And an additional advantage of PowerShell - you get good support for C #. Almost all the code that runs on C # can be embedded in PowerShell. If you have ready-made C # solutions, you can easily apply them to work with a large number of servers and databases using PowerShell. If you have to do backup, backup setup, validation and similar tasks, there are tools and stored procedures that allow you to do this without spending money, you do not need to buy any third-party solution. It makes sense to buy it if you really need a user-friendly interface and various buns. But all this can be done absolutely free .

PG Day: I want to go to your upcoming performance at our conference, which will be held in the summer in St. Petersburg. You are going to give a very big master class. What made you take part in our event? What profile specialists do you expect to see on your presentation?

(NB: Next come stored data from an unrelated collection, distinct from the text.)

Lemma create_bookmark_card_Raise_witness :
  create_bookmark_card (delete "url" Samples.bare) = Raise (KeyError "url").
Proof.
  apply (proj2 (proj2 (proj2
           (create_bookmark_card_Raise (delete "url" Samples.bare)))) []);
    vm_compute; eauto.
Defined.

(** X3: the card depends on the seven keys the composer reads and on
    nothing else: setting or removing any other key of the bookmark
    changes neither the card nor the exception. *)
Theorem create_bookmark_card_other_keys (d : dict) (k : string) (v : value) :
  k ∉ ["content_markdown"; "description"; "image_url"; "preview_image";
       "title"; "id"; "url"] →
  create_bookmark_card (<[k := v]> d) = create_bookmark_card d ∧
  create_bookmark_card (delete k d) = create_bookmark_card d.
Proof.
  intros Hk. split; apply create_bookmark_card_ext; intros k' Hk'.
  - apply lookup_insert_ne. by intros ->.
  - apply lookup_delete_ne. by intros ->.
Qed.

Lemma create_bookmark_card_other_keys_witness :
  create_bookmark_card (<["notes" := Str (lit "read later")]> Samples.bare) =
    create_bookmark_card Samples.bare ∧
  create_bookmark_card (delete "notes" Samples.bare) =
    create_bookmark_card Samples.bare.
Proof.
  apply (create_bookmark_card_other_keys Samples.bare "notes").
  vm_compute. intros H. repeat (apply elem_of_cons in H as [H|H]; [discriminate|]).
  by apply elem_of_nil in H.
Defined.

(** X4: the alternative text of a card is the clipboard sign, a space and
    the title as [str] prints it, so a title that is [None] reads
    ["None"] there, while the title line of the body carries the title
    as it is. *)
Theorem create_bookmark_card_altText (d : dict) (m : flex_message) :
  create_bookmark_card d = Return m →
  ∃ t, d !! "title" = Some t ∧ Card.title m = Some t ∧
       altText m = [128203; 32]%N ++ to_str t ∧
       (t = None_ → altText m = [128203; 32; 78; 111; 110; 101]%N) ∧
       2 ≤ length (altText m).
Proof.
  unfold create_bookmark_card, getitem.
  destruct (content_preview d) as [p|e]; [|discriminate].
  cbn [mbind result_bind].
  destruct (d !! "title") as [t|]; [|discriminate]. cbn [mbind result_bind].
  destruct (d !! "id") as [i|]; [|discriminate]. cbn [mbind result_bind].
  destruct (d !! "url") as [u|]; [|discriminate]. cbn [mbind result_bind].
  intros [= <-]. exists t. split; [done|]. split; [done|]. split; [done|].
  split; [by intros ->|]. cbn [altText length]. lia.
Qed.

Lemma create_bookmark_card_altText_witness :
  ∃ m, create_bookmark_card (<["title" := None_]> Samples.bare : dict) = Return m ∧
       altText m = [128203; 32; 78; 111; 110; 101]%N.
Proof.
  pose proof (create_bookmark_card_altText
                (<["title" := None_]> Samples.bare)) as H.
  eexists. split; [vm_compute; reflexivity|].
  edestruct H as (t & Ht & _ & _ & Hn & _); [vm_compute; reflexivity|].
  apply Hn. vm_compute in Ht. congruence.
Defined.

End create_bookmark_card_more.

(** * Further properties of the summarizer *)

Section generate_summary_more.

Lemma generate_summary_within (content : str) (max_length : Z) :
  (Z.of_nat (length content) ≤ max_length)%Z →
  generate_summary content max_length = content.
Proof.
  intros H. unfold generate_summary.
  by destruct (Z.ltb_spec max_length (Z.of_nat (length content))); [lia|].
Qed.

Lemma generate_summary_beyond (content : str) (max_length : Z) :
  (0 ≤ max_length < Z.of_nat (length content))%Z →
  generate_summary content max_length =
    take (Z.to_nat max_length) content ++ lit "...".
Proof.
  intros H. unfold generate_summary, slice_to.
  destruct (Z.ltb_spec max_length (Z.of_nat (length content))); [|lia].
  by destruct (Z.ltb_spec max_length 0); [lia|].
Qed.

KT : First of all, I have a vested interest in participating in the conference. One of the tasks for the current year that we set for ourselves is the ability to transfer our solution to PostgreSQL, in case our new customers do not want to buy a license for SQL Server. You need to assess how difficult it will be to switch to PostgreSQL, how to take the first steps in this direction. We already have a prototype, about 20% of the current solution works with PostgreSQL in test mode. It is interesting for me to participate in such a large conference, to listen to the speeches of other people, to learn first-hand what tools they use, what resources exist for training, what amounts of data are being processed.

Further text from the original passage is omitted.